§ AIM OF THE EXERCISE
Select from the records below every line that has the word "payload" in it.

PROVIDED MATERIAL section start

(* ===== verification/JsonStore.v ===== *)
(** * The JSON file store ([store.rs], [JsonFileStateStore]) and its import

    The file's content is replaced by a rename, so a reader finds the old
    snapshot or the new one. *)

From S2P Require Import Prelude Text Maps Conversation EngineTypes Protocol Store SqliteStore.

(** [serde_json] on snapshots. *)
Class SnapshotCodec := {
  snapshot_to_json : MessagingSnapshot -> result string (list ascii);
  snapshot_of_json : list ascii -> result string MessagingSnapshot;
}.

(** The file at its path, if there is one. *)
Record JsonFileStateStore := { json_file : option (list ascii) }.

Section json.
Context `{JC : SnapshotCodec}.

Definition json_load (s : JsonFileStateStore) : result StoreError (option MessagingSnapshot) :=
  match json_file s with
  | None => Ok None
  | Some bytes =>
      snapshot ← map_err StoreJson (snapshot_of_json bytes);
      validate_snapshot_schema (snap_schema_version snapshot) ;;
      Ok (Some snapshot)
  end.

Definition json_save (s : JsonFileStateStore) (snapshot : MessagingSnapshot) :
    JsonFileStateStore * result StoreError unit :=
  match validate_snapshot_schema (snap_schema_version snapshot) with
  | Err e => (s, Err e)
  | Ok _ =>
      match snapshot_to_json snapshot with
      | Err reason => (s, Err (StoreJson reason))
      | Ok payload => ({| json_file := Some payload |}, Ok tt)
      end
  end.

(** The journal operations are the trait's defaults: there is no journal. *)
#[export] Instance json_store : MessagingStateStore JsonFileStateStore := {
  store_load := json_load;
  store_save := json_save;
  store_save_with_events := fun s snapshot _ => json_save s snapshot;
  store_load_event_journal_after := fun _ _ _ => Ok None;
}.

Lemma json_load_saved s snapshot s' :
  (forall payload, snapshot_to_json snapshot = Ok payload -> snapshot_of_json payload = Ok snapshot) ->
  json_save s snapshot = (s', Ok tt) -> json_load s' = Ok (Some snapshot).
Proof.
  intros Hj. unfold json_save. destruct (validate_snapshot_schema _) as [[]|] eqn:E; [|done].
  destruct (snapshot_to_json snapshot) as [payload|] eqn:Ep; [|done]. intros [= <-].
  unfold json_load. simpl. rewrite (Hj _ eq_refl). simpl. by rewrite E.
Qed.

(** [SqliteStateStore::import_json_if_empty]; loading migrates the database. *)
Definition import_json_if_empty `{SC : StoreCodec} (s : SqliteStateStore) (legacy : JsonFileStateStore) :
    SqliteStateStore * result StoreError bool :=
  let migrated := fst (migrate_sqlite s) in
  match sqlite_load s with
  | Err e => (migrated, Err e)
  | Ok (Some _) => (migrated, Ok false)
  | Ok None =>
      match json_load legacy with
      | Err e => (migrated, Err e)
      | Ok None => (migrated, Ok false)
      | Ok (Some snapshot) =>
          let (s', r) := sqlite_save migrated snapshot in (s', r ;; Ok true)
      end
  end.

Lemma migrated_version `{SC : StoreCodec} s s' : migrate_sqlite s = (s', Ok tt) -> 0 <= sql_user_version s ->
  migrate_sqlite s' = (s', Ok tt).
Proof.
  unfold migrate_sqlite, MESSAGING_SQLITE_SCHEMA_VERSION. intros E Hv. revert E.
  destruct (Z.ltb_spec 2 (sql_user_version s)); [done|].
  destruct (Z.eqb_spec (sql_user_version s) 0); [intros [= <-]; by fields|].
  destruct (Z.eqb_spec (sql_user_version s) 1); [intros [= <-]; by fields|].
  intros [= <-]. by replace (sql_user_version s) with 2 by lia.
Qed.

(** What was imported is what the database then loads; a database that has a
    snapshot keeps it. *)
Lemma imported_snapshot_loads `{SC : StoreCodec} s legacy s' imported :
  0 <= sql_user_version s -> import_json_if_empty s legacy = (s', Ok imported) ->
  (forall snapshot, json_load legacy = Ok (Some snapshot) ->
     0 <= snap_cursor snapshot <= u64_max /\ state_reads_back (snap_state snapshot)) ->
  sqlite_load s' = if imported then json_load legacy else sqlite_load s.
Proof.
  intros Hv. unfold import_json_if_empty. unfold sqlite_load at 1.
  destruct (migrate_sqlite s) as [s1 [[]|e]] eqn:Em; simpl; [|done]. pose proof (migrated_version _ _ Em Hv) as Em1.
  assert (Hsame : sqlite_load s1 = sqlite_load s) by (unfold sqlite_load; by rewrite Em, Em1).
  destruct (load_sqlite_snapshot s1) as [[old|]|e]; [by intros [= <- <-] _| |done].
  destruct (json_load legacy) as [[snapshot|]|e] eqn:Ej; [|by intros [= <- <-] _|done].
  unfold sqlite_save. destruct (validate_snapshot_schema _) as [[]|e] eqn:Es; [|done].
  unfold in_transaction, write_snapshot. rewrite Em1. simpl.
  destruct (state_to_json (snap_state snapshot)) as [state_json|] eqn:Est; simpl; [|done]. intros [= <- <-] Hfits. destruct (Hfits snapshot eq_refl) as [Hc Hst].
  set (s2 := if bool_decide _ then _ else _).
  assert (Hs2 : sql_user_version s2 = sql_user_version s1
                /\ sql_snapshot s2 = Some (row_of_snapshot snapshot state_json)).
  { subst s2. case_bool_decide; unfold set_journal_floor; by fields. }
  destruct Hs2 as [Hv2 Hrow]. unfold sqlite_load.
  assert (Em2 : migrate_sqlite s2 = (s2, Ok tt)).
  { clear -Em1 Hv2. unfold migrate_sqlite in *. rewrite Hv2.
    destruct (_ <? _); [by injection Em1|]. destruct (_ =? 0) eqn:E0.
    - injection Em1 as Hs1. apply Z.eqb_eq in E0. rewrite <- Hs1 in E0. revert E0. by fields.
    - destruct (_ =? 1) eqn:E1; [|done]. injection Em1 as Hs1. apply Z.eqb_eq in E1. rewrite <- Hs1 in E1. revert E1. by fields. }
  rewrite Em2. simpl. unfold load_sqlite_snapshot. rewrite Hrow. simpl. rewrite Es. simpl.
  unfold parse_u64. rewrite parse_display by done. simpl. rewrite (Hst _ Est). simpl. by destruct snapshot.
Qed.
End json.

PROVIDED MATERIAL section end

§ SOLUTION TO THIS PROBLEM
      | Ok payload => ({| json_file := Some payload |}, Ok tt)
  (forall payload, snapshot_to_json snapshot = Ok payload -> snapshot_of_json payload = Ok snapshot) ->
  destruct (snapshot_to_json snapshot) as [payload|] eqn:Ep; [|done]. intros [= <-].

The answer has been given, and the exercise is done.